Depending on the data above, the market could swing either way. Acting as agents in the reaction are some other “key” factors that could tip the scale one way or the other.

Positive

Portfolio managers will be doing some last minute shopping for winners from the big stock market rally as they take part next week in the quarter-end ritual of window dressing. Window dressing typically involves investors grabbing some of the quarter’s best performers to dress up their portfolio listings.

Overall, if the data this week is viewed in a positive light, even moderately so, expect a flurry of buying from investors who have held back, and if this happens, we just might see investors begin to chase the market higher.

Negative

Insider selling is up to $4.7 billion this month, and TrimTabs said that translates to an insider sell/buy ratio of 20.8, the highest since February 2011.

Insiders could have many reasons for selling, but this factor will probably affect particular equities, and the overall market to a lesser degree. However, one should compare this data to the data below, if one is inclined to use the data to define a strategy.

Lipper data shows $85 billion in net equity inflows so far in 2012, on pace to be the best since the $98 billion of net inflows recorded in the first quarter of 2010.

In March of 2011, the market began a long, slow downturn, ending the year strongly. In March of 2010, the market began an up and down move toward ending the year strongly as well. Given the year-end finishes for both, one could have both short-term and long-term plays beginning this week.

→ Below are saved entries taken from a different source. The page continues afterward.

(* ===== verification/PageTableSpec.v ===== *)
(** * What the page tables promise

    The tables of a map form a tree of distinct page frames.  The translation a
    map describes is a function on page numbers: walking creates tables without
    changing it, [map] and [unmap] change it at one page, and
    [get_physical_address] reads it. *)

From Stdlib Require Import ZArith Lia.
From stdpp Require Import base gmap list numbers.
From S2P Require Import Prelude Math Mmu Mutex Tiling Buddy BuddyProof BuddySpec Slob Memory MemorySpec PageTable.

Open Scope Z_scope.

(** ** Descriptors *)

(** Attributes of a valid descriptor, outside the address field. *)
Definition attr_ok (attr : Z) : Prop := Z.land attr PD_PAGE_MASK = 0 /\ Z.land attr 1 = 1.

Lemma page_addr_mask b : 0 <= b < 512 -> Z.land (page_addr b) PD_PAGE_MASK = page_addr b.
Proof.
  intros Hb. change PD_PAGE_MASK with (2 ^ 47 - 2 ^ 12). rewrite land_high_mask; [|lia|unfold page_addr; lia].
  change (2 ^ 12) with 4096. rewrite (proj1 (is_aligned_spec _) (page_addr_aligned b)). lia.
Qed.

Lemma page_addr_even b : Z.land (page_addr b) 1 = 0.
Proof.
  change 1 with (Z.ones 1). rewrite Z.land_ones by lia. unfold page_addr.
  replace (0x10000000 + b * 4096) with ((134217728 + b * 2048) * 2 ^ 1) by lia. by rewrite Z.mod_mul.
Qed.

Lemma descriptor_frame b attr : 0 <= b < 512 -> attr_ok attr -> Z.land (Z.lor (page_addr b) attr) PD_PAGE_MASK = page_addr b.
Proof. intros Hb [Ha _]. by rewrite Z.land_lor_distr_l, page_addr_mask, Ha, Z.lor_0_r. Qed.

Lemma descriptor_valid b attr : attr_ok attr -> PD_INVALID (Z.lor (page_addr b) attr) = false.
Proof. intros [_ Ha]. unfold PD_INVALID. by rewrite Z.land_lor_distr_l, page_addr_even, Ha. Qed.

Lemma table_attr_ok : attr_ok PD_TABLE.
Proof. done. Qed.

Lemma cow_attr_ok attr : attr_ok attr -> attr_ok (Z.lor attr PD_COW_PAGE).
Proof. intros [Ha Hb]. split; rewrite Z.land_lor_distr_l; [rewrite Ha|rewrite Hb]; done. Qed.

(** ** Virtual addresses *)

Definition indices (v : Z) : list Z := [PGD_INDEX v; PUD_INDEX v; PMD_INDEX v; PTE_INDEX v].
Definition user_va (v : Z) : Prop := 0 <= v < 2 ^ 48.

Lemma index_eq v k : 0 <= k -> Z.land (Z.shiftr v k) 0x1ff = (v / 2 ^ k) mod 512.
Proof. intros Hk. change 0x1ff with (Z.ones 9). by rewrite Z.land_ones, Z.shiftr_div_pow2 by lia. Qed.

Lemma indices_range v : Forall (fun i => 0 <= i < 512) (indices v).
Proof.
  unfold indices, PGD_INDEX, PUD_INDEX, PMD_INDEX, PTE_INDEX. rewrite !index_eq by lia.
  repeat constructor; apply Z.mod_pos_bound; lia.
Qed.

(** Two user addresses have the same indices exactly if they are in the same page. *)
Lemma indices_page v w : user_va v -> user_va w -> (indices v = indices w <-> v / 4096 = w / 4096).
Proof.
  unfold user_va, indices, PGD_INDEX, PUD_INDEX, PMD_INDEX, PTE_INDEX. intros Hv Hw. rewrite !index_eq by lia.
  change (2 ^ 39) with (4096 * 134217728). change (2 ^ 30) with (4096 * 262144). change (2 ^ 21) with (4096 * 512).
  change (2 ^ 12) with 4096. rewrite <- !Z.div_div by lia.
  assert (0 <= v / 4096 < 2 ^ 36) by (split; [apply Z.div_pos; lia|apply Z.div_lt_upper_bound; lia]).
  assert (0 <= w / 4096 < 2 ^ 36) by (split; [apply Z.div_pos; lia|apply Z.div_lt_upper_bound; lia]).
  generalize dependent (v / 4096). generalize dependent (w / 4096). intros b Hb a Ha. split; [|by intros ->].
  intros [= H1 H2 H3 H4]. Z.to_euclidean_division_equations. lia.
Qed.

(** ** The tree of tables *)

Definition child (mem : Z -> Z) (f i : Z) : Z := Z.land (mem (entry f i)) PD_PAGE_MASK.
Definition valid (mem : Z -> Z) (f i : Z) : bool := negb (PD_INVALID (mem (entry f i))).

(** [T] gives the level of each table frame of the map. *)
Record pt_wf (mem : Z -> Z) (pgd : Z) (T : gmap Z nat) : Prop := {
  pw_root : T !! pgd = Some 0%nat;
  pw_addr : forall f l, T !! f = Some l -> exists b, 0 <= b < 512 /\ f = page_addr b;
  pw_child : forall f l i, T !! f = Some l -> (l < 3)%nat -> 0 <= i < 512 -> valid mem f i = true ->
    T !! child mem f i = Some (S l);
  pw_inj : forall f l i f' l' i', T !! f = Some l -> (l < 3)%nat -> 0 <= i < 512 -> valid mem f i = true ->
    T !! f' = Some l' -> (l' < 3)%nat -> 0 <= i' < 512 -> valid mem f' i' = true ->
    child mem f i = child mem f' i' -> f = f' /\ i = i'
}.

(** The table a path of indices leads to, and the descriptor at its end. *)
Fixpoint find_table (mem : Z -> Z) (ps : list Z) (f : Z) : option Z :=
  match ps with
  | [] => Some f
  | i :: ps => if valid mem f i then find_table mem ps (child mem f i) else None
  end.
Definition descriptor (mem : Z -> Z) (f i : Z) : option Z :=
  if valid mem f i then Some (mem (entry f i)) else None.
Definition upper (v : Z) : list Z := [PGD_INDEX v; PUD_INDEX v; PMD_INDEX v].
Definition trans (mem : Z -> Z) (pgd v : Z) : option Z :=
  match find_table mem (upper v) pgd with Some t => descriptor mem t (PTE_INDEX v) | None => None end.

Lemma upper_range v : Forall (fun i => 0 <= i < 512) (upper v).
Proof. pose proof (indices_range v) as H. unfold indices in H. do 3 (apply list.Forall_cons in H as [? H]).
  constructor; [done|constructor; [done|constructor; [done|constructor]]]. Qed.
Lemma pte_range v : 0 <= PTE_INDEX v < 512.
Proof. pose proof (indices_range v) as H. unfold indices in H. do 4 apply list.Forall_cons in H as [? H]. done. Qed.

Lemma find_table_app mem ps qs f :
  find_table mem (ps ++ qs) f = match find_table mem ps f with Some t => find_table mem qs t | None => None end.
Proof. revert f. induction ps as [|i ps IH]; intros f; simpl; [done|]. by destruct (valid mem f i). Qed.

Lemma find_table_level mem pgd T ps f l t :
  pt_wf mem pgd T -> Forall (fun i => 0 <= i < 512) ps -> T !! f = Some l -> (l + length ps <= 3)%nat ->
  find_table mem ps f = Some t -> T !! t = Some (l + length ps)%nat.
Proof.
  intros Hw. revert f l. induction ps as [|i ps IH]; intros f l Hr Hf Hl; simpl.
  - intros [= <-]. by rewrite Nat.add_0_r.
  - apply list.Forall_cons in Hr as [Hi Hr]. destruct (valid mem f i) eqn:Hv; [|done]. intros Ht. simpl in Hl.
    rewrite <- Nat.add_succ_comm. apply (IH (child mem f i)); [done| |lia|done]. apply (pw_child _ _ _ Hw f l i); [done|lia|done..].
Qed.

(** A table is reached by one path only. *)
Lemma find_table_inj mem pgd T ps qs t :
  pt_wf mem pgd T -> Forall (fun i => 0 <= i < 512) ps -> Forall (fun i => 0 <= i < 512) qs ->
  length ps = length qs -> (length ps <= 3)%nat ->
  find_table mem ps pgd = Some t -> find_table mem qs pgd = Some t -> ps = qs.
Proof.
  intros Hw. revert qs t. induction ps as [|i ps IH] using rev_ind; intros qs t Hi Hj Hlen H3.
  - by destruct qs.
  - destruct qs as [|j qs _] using rev_ind; [rewrite length_app in Hlen; simpl in Hlen; lia|].
    rewrite !length_app in *. simpl in *. apply list.Forall_app in Hi as [His Hi], Hj as [Hjs Hj].
    apply list.Forall_cons in Hi as [Hi _], Hj as [Hj _]. rewrite !find_table_app.
    destruct (find_table mem ps pgd) as [f|] eqn:Hf; [|done]. destruct (find_table mem qs pgd) as [g|] eqn:Hg; [|done].
    simpl. destruct (valid mem f i) eqn:Hvf; [|done]. destruct (valid mem g j) eqn:Hvg; [|done]. intros [= H1] [= H2].
    pose proof (find_table_level _ _ _ ps pgd 0 f Hw His (pw_root _ _ _ Hw) ltac:(lia) Hf) as Hlf.
    pose proof (find_table_level _ _ _ qs pgd 0 g Hw Hjs (pw_root _ _ _ Hw) ltac:(lia) Hg) as Hlg.
    destruct (pw_inj _ _ _ Hw f (0 + length ps)%nat i g (0 + length qs)%nat j Hlf) as [<- <-]; [lia|done|done|exact Hlg|lia|done|done|congruence|].
    f_equal. apply (IH qs f); [done|done|lia|lia|done|done].
Qed.

(** ** Updates of the tree *)

Lemma entry_inj b i c j : 0 <= i < 512 -> 0 <= j < 512 -> entry (page_addr b) i = entry (page_addr c) j -> b = c /\ i = j.
Proof. unfold entry, page_addr. lia. Qed.

Lemma zero_frame_own mem b i : 0 <= i < 512 -> zero_frame (page_addr b) mem (entry (page_addr b) i) = 0.
Proof.
  intros Hi. unfold zero_frame, in_frame. rewrite PAGE_SIZE_eq.
  by rewrite (proj2 (Z.leb_le _ _)), (proj2 (Z.ltb_lt _ _)) by (unfold entry, page_addr; lia).
Qed.

Lemma zero_frame_other mem b c i : 0 <= i < 512 -> b <> c -> zero_frame (page_addr b) mem (entry (page_addr c) i) = mem (entry (page_addr c) i).
Proof.
  intros Hi Hbc. unfold zero_frame, in_frame. rewrite PAGE_SIZE_eq.
  destruct (Z.leb_spec (page_addr b) (entry (page_addr c) i)), (Z.ltb_spec (entry (page_addr c) i) (page_addr b + 4096));
    try done. unfold entry, page_addr in *. lia.
Qed.

Lemma upd_word_eq mem a d : upd_word a d mem a = d.
Proof. unfold upd_word. by rewrite Z.eqb_refl. Qed.
Lemma upd_word_ne mem a d x : x <> a -> upd_word a d mem x = mem x.
Proof. intros H. unfold upd_word. by rewrite (proj2 (Z.eqb_neq x a)). Qed.

Lemma same_entry mem mem' f i :
  mem' (entry f i) = mem (entry f i) -> valid mem' f i = valid mem f i /\ child mem' f i = child mem f i.
Proof. intros H. unfold valid, child. by rewrite H. Qed.

(** Hanging a cleared table [page_addr b] into an empty slot of the tree. *)
Section new_child.
Context (mem : Z -> Z) (pgd : Z) (T : gmap Z nat) (Hw : pt_wf mem pgd T).
Context (f0 : Z) (l0 : nat) (i0 b : Z) (Hf0 : T !! f0 = Some l0) (Hl0 : (l0 < 3)%nat) (Hi0 : 0 <= i0 < 512).
Context (Hempty : valid mem f0 i0 = false) (Hb : 0 <= b < 512) (Hnew : T !! page_addr b = None).

Let mem' : Z -> Z := upd_word (entry f0 i0) (Z.lor (page_addr b) PD_TABLE) (zero_frame (page_addr b) mem).

Lemma new_child_at : valid mem' f0 i0 = true /\ child mem' f0 i0 = page_addr b.
Proof.
  unfold valid, child, mem'. rewrite upd_word_eq, descriptor_valid, descriptor_frame by (done || apply table_attr_ok). done.
Qed.

Lemma new_child_other f l i : T !! f = Some l -> 0 <= i < 512 -> ~ (f = f0 /\ i = i0) -> mem' (entry f i) = mem (entry f i).
Proof.
  intros Hf Hi Hne. destruct (pw_addr _ _ _ Hw _ _ Hf) as (c & Hc & ->). destruct (pw_addr _ _ _ Hw _ _ Hf0) as (c0 & Hc0 & ->).
  unfold mem'. rewrite upd_word_ne by (intros [-> ->]%entry_inj; auto). apply zero_frame_other; [done|]. intros ->. congruence.
Qed.

Lemma new_child_empty i : 0 <= i < 512 -> valid mem' (page_addr b) i = false.
Proof.
  intros Hi. destruct (pw_addr _ _ _ Hw _ _ Hf0) as (c0 & Hc0 & Hc). unfold valid, mem'.
  rewrite upd_word_ne, zero_frame_own; [done|done|]. rewrite Hc. intros [-> ->]%entry_inj; [|done..]. congruence.
Qed.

So far this year, my picks for opportunity have shown particularly well. The S&P 500 financial sector index and the S&P technology sector index sport gains so far this year of 21 percent for the financials and 19.9 percent for techs. Like the overall market, investors might see this as opportunity to book some profit; however, if investors perceive the data this week as solid, these sectors just might play the role of the mechanical rabbit in a greyhound race.